Mousâ seul ne profita point du triomphe du parti auquel il appartenait. C'est que, dans le vain espoir de se concilier la faveur de Walîd, il avait gravement offensé Solaimân. Au moment où Mousâ arriva en Syrie, Walîd était déjà si dangereusement malade qu'on pouvait croire sa mort prochaine, et Solaimân, qui convoitait lui-même les riches présents que Mousâ ne manquerait pas d'offrir à Walîd, avait fait inviter le gouverneur à ralentir sa marche de manière qu'il n'arrivât à Damas que quand son frère serait mort et qu'il serait monté lui-même sur le trône. Mousâ n'ayant pas consenti à cette demande, et les fils de Walîd ayant hérité par conséquent des cadeaux qu'il avait faits à leur père, Solaimân lui gardait rancune265; il ne lui remit donc point l'amende à laquelle il avait été condamné, et que d'ailleurs il pouvait acquitter facilement avec l'aide de ses nombreux clients d'Espagne266 et des membres de la tribu de Lakhm, à laquelle appartenait son épouse267. Solaimân ne poussa pas plus loin sa vengeance. Il y a bien, sur le sort de Mousâ, une traînée de légendes, les unes plus touchantes que les autres, mais elles ont été inventées par des romanciers à une époque où l'on avait complétement oublié quelle était la position des partis au VIIIe siècle, et où l'on ne se souvenait plus que Mousâ jouissait, comme l'atteste un auteur aussi ancien que digne de confiance268, de la protection et de l'amitié de Yézîd, fils de Mohallab, le favori tout-puissant de Solaimân. Aucun motif, même spécieux, ne peut autoriser ces indignes rumeurs, qui ne se fondent sur aucune autorité respectable et qui se trouvent en opposition directe avec le récit circonstancié d'un auteur contemporain269.

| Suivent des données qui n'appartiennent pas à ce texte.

(** C7. The user prompt of the answer step's model call is the user input
    when the state has no command record, and the user input followed by
    the [CommandTool] block with the serialized command record when it has
    one; every request the step posts carries that prompt, and a step that
    returned has posted one. On the path where [use_command_tool] is true
    the command node runs before the answer node and the record it stored
    is the one serialized in the requests of the answer node. *)
Theorem answer_prompt_carries_command_record
    (state : State.t) (q : string) (w : world) :
  State.user_input state = Some q ->
  let effective := match State.command state with
                   | None => q
                   | Some c => q ++ nl ++ "[CommandTool]" ++ nl ++ json_dumps c ++ nl
                   end in
  answer state w =
    (r <- run_replicate_model SYSTEM_PROMPT effective 300 float_0_3 ;;
     emit (EvWrite "reply") ;;
     ret (State.set_reply r state)) w
  /\ Forall (fun b => exists vid,
               b = prediction_request vid SYSTEM_PROMPT effective 300 float_0_3)
       (posts_of (log (answer state w)))
  /\ (forall out w' t, answer state w = Result (Ret out) w' t -> posts_of t <> [])
  /\ (forall s1 w1 t1 d out w' t,
        router state w = Result (Ret s1) w1 t1 ->
        State.route s1 = Some (VDict d) ->
        Py.lookup "use_command_tool" d = Some (VBool true) ->
        CHAT_GRAPH state w = Result (Ret out) w' t ->
        exists c before asked,
          State.command out = Some c
          /\ t = (before ++ EvNode "answer" :: asked)%list
          /\ nodes_of before = ["router"; "command"]
          /\ nodes_of asked = []
          /\ posts_of asked <> []
          /\ Forall (fun b => exists vid,
                       b = prediction_request vid SYSTEM_PROMPT
                             (q ++ nl ++ "[CommandTool]" ++ nl ++ json_dumps c ++ nl)
                             300 float_0_3)
               (posts_of asked)).
Proof.
  intros Hq effective.
  assert (Heff : q ++ tool_info state = effective).
  { unfold tool_info, effective. destruct (State.command state); [reflexivity|].
    apply append_empty. }
  assert (Ea : answer state w =
               (r <- run_replicate_model SYSTEM_PROMPT effective 300 float_0_3 ;;
                emit (EvWrite "reply") ;;
                ret (State.set_reply r state)) w).
  { unfold answer, get_user_input. rewrite Hq, bind_run. simpl.
    rewrite after_nil, Heff. reflexivity. }
  assert (Hposts : forall s q0 w0, State.user_input s = Some q0 ->
            Forall (fun b => exists vid,
                      b = prediction_request vid SYSTEM_PROMPT (q0 ++ tool_info s)
                            300 float_0_3)
              (posts_of (log (answer s w0)))
            /\ forall o w2 u, answer s w0 = Result (Ret o) w2 u -> posts_of u <> []).
  { intros s q0 w0 Hs. rewrite answer_run, Hs.
    pose proof (run_replicate_model_log SYSTEM_PROMPT (q0 ++ tool_info s) 300
                  float_0_3 w0) as Hlog.
    pose proof (@returned_call_has_posted SYSTEM_PROMPT (q0 ++ tool_info s) 300
                  float_0_3 w0) as Hret.
    destruct (run_replicate_model SYSTEM_PROMPT (q0 ++ tool_info s) 300 float_0_3 w0)
      as [[r| e |] w3 t3]; simpl in *.
    - split.
      + rewrite posts_of_app. simpl. rewrite app_nil_r.
        now apply posts_of_call_events.
      + intros o w2 u [= _ _ <-]. rewrite posts_of_app. simpl. rewrite app_nil_r.
        eapply Hret. reflexivity.
    - split; [now apply posts_of_call_events|discriminate].
    - split; [now apply posts_of_call_events|discriminate]. }
  split; [exact Ea|].
  destruct (Hposts state q w Hq) as [Hall Hsome]. rewrite Heff in Hall.
  split; [exact Hall|]. split; [exact Hsome|].
  intros s1 w1 t1 d out w' t Er Hr Hd E.
  assert (Ed : route_decision s1 = inr "command").
  { rewrite (route_decision_object _ Hr), Hd. reflexivity. }
  rewrite (run_to_command _ _ Er Ed) in E.
  destruct (command s1 w1) as [[s2| e |] w2 t2] eqn:Ec; try discriminate.
  pose proof (router_log state w) as [Hn _]. rewrite Er in Hn. simpl in Hn.
  pose proof (command_log s1 w1) as [Hcn _]. rewrite Ec in Hcn. simpl in Hcn.
  destruct (answer s2 w2) as [o w3 t3] eqn:Eans.
  unfold after in E; simpl in E. injection E as -> _ <-.
  apply command_returns in Ec as [c ->].
  apply router_returns in Er as [v ->].
  assert (Hq2 : State.user_input (State.set_command c (State.set_route v state)) = Some q)
    by exact Hq.
  destruct (Hposts _ _ w2 Hq2) as [Hall2 Hsome2].
  rewrite Eans in Hall2. simpl in Hall2.
  destruct (answer_log (State.set_command c (State.set_route v state)) w2) as [Han _].
  rewrite Eans in Han. simpl in Han.
  pose proof (Hsome2 _ _ _ Eans) as Hne.
  apply answer_returns in Eans as [r ->].
  exists c, (EvNode "router" :: t1 ++ EvNode "command" :: t2)%list, t3.
  repeat split.
  - simpl. rewrite <- !app_assoc. reflexivity.
  - change (EvNode "router" :: t1 ++ EvNode "command" :: t2)%list
      with ([EvNode "router"] ++ t1 ++ [EvNode "command"] ++ t2)%list.
    now rewrite !nodes_of_app, Hn, Hcn.
  - exact Han.
  - exact Hne.
  - exact Hall2.
Qed.

End Prompt.

(** ** The reply of the handler *)

Section Boundary.
Context `{Platform}.

Lemma chat_reply_tool_used (out : State.t) (resp : value) :
  chat_reply out = inr resp ->
  Py.getitem resp "tool_used" =
  inr (VBool (truth_of (command_field out "generated_command")
              || truth_of (command_field out "missing_fields"))).
Proof.
  unfold chat_reply, command_field.
  destruct (State.command out) as [c|].
  - destruct c; simpl; try discriminate.
    destruct (Py.lookup "generated_command" items) as [g|];
      destruct (Py.lookup "missing_fields" items) as [m|]; simpl;
      try destruct (Py.truthy g); simpl; intros [= <-]; reflexivity.
  - simpl. intros [= <-]. reflexivity.
Qed.

(** C1. Whenever the handler answers, its [tool_used] field is true exactly
    when the command record of the final state has a non-empty
    [generated_command] or a non-empty [missing_fields], and false when both
    are empty or absent, in particular when the state has no command record;
    the field is computed from the final state alone: two final states with
    the same command record give the same value. *)
Theorem tool_used_is_derived_from_final_state
    (q : string) (w w' : world) (t : list event) (resp : value) :
  chat q w = Result (Ret resp) w' t ->
  exists out b,
    CHAT_GRAPH (State.initial q) w = Result (Ret out) w' t
    /\ chat_reply out = inr resp
    /\ Py.getitem resp "tool_used" = inr (VBool b)
    /\ (b = true <-> filled (command_field out "generated_command")
                     \/ filled (command_field out "missing_fields"))
    /\ (State.command out = None -> b = false)
    /\ (forall out' resp',
          State.command out' = State.command out ->
          chat_reply out' = inr resp' ->
          Py.getitem resp' "tool_used" = inr (VBool b)).
Proof.
  intros E. unfold chat in E.
  apply bind_ret_inv in E as (out & w1 & t1 & t2 & Eg & El & ->).
  rewrite local_pure_run in El.
  destruct (chat_reply out) as [e|resp0] eqn:Ec; [discriminate|].
  injection El as -> -> <-. rewrite app_nil_r.
  exists out, (truth_of (command_field out "generated_command")
               || truth_of (command_field out "missing_fields")).
  repeat split; auto.
  - now apply chat_reply_tool_used.
  - intros Hb. apply orb_true_iff in Hb as [Hb|Hb]; [left|right];
      (destruct (command_field out _); [now apply truthy_non_empty|discriminate]).
  - intros [Hf|Hf]; apply orb_true_iff; [left|right];
      (destruct (command_field out _); [now apply truthy_non_empty|contradiction]).
  - intros Hn. unfold command_field. now rewrite Hn.
  - intros out' resp' Hsame Ec'. rewrite (chat_reply_tool_used _ Ec').
    unfold command_field. now rewrite Hsame.
Qed.

End Boundary.

(** ** The two loops of the client *)

Section Loops.
Context `{Platform}.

Par une exception unique dans l'histoire des Omaiyades, le successeur de Solaimân, Omar II, n'était pas un homme de parti: c'était un respectable pontife, un saint homme qui avait en horreur les cris de la discorde et de la haine, qui remerciait Dieu de ne pas l'avoir fait vivre à l'époque où les saints de l'islamisme, où Alî, Aïcha et Moâwia se combattaient, et qui ne voulait pas même entendre parler de ces luttes funestes. Uniquement préoccupé des intérêts religieux et de la propagation de la foi, il rappelle cet excellent et vénérable pontife qui disait aux Florentins: «Ne soyez ni gibelins ni guelfes, ne soyez que chrétiens et concitoyens!» Pas plus que Grégoire X, Omar II ne réussit à réaliser son rêve généreux. Yézîd II, qui lui succéda et qui avait épousé une nièce de Haddjâdj, fut Caisite. Puis Hichâm monta sur le trône. Il favorisa d'abord les Yéménites, et, ayant remplacé plusieurs gouverneurs que son prédécesseur avait nommés, par des hommes de cette faction270, il permit à ceux qui remontaient au pouvoir de persécuter cruellement ceux qui venaient de le perdre271; mais quand, pour des raisons que nous exposerons plus loin, il se fut déclaré pour l'autre parti, les Caisites prirent leur revanche, surtout en Afrique et en Espagne.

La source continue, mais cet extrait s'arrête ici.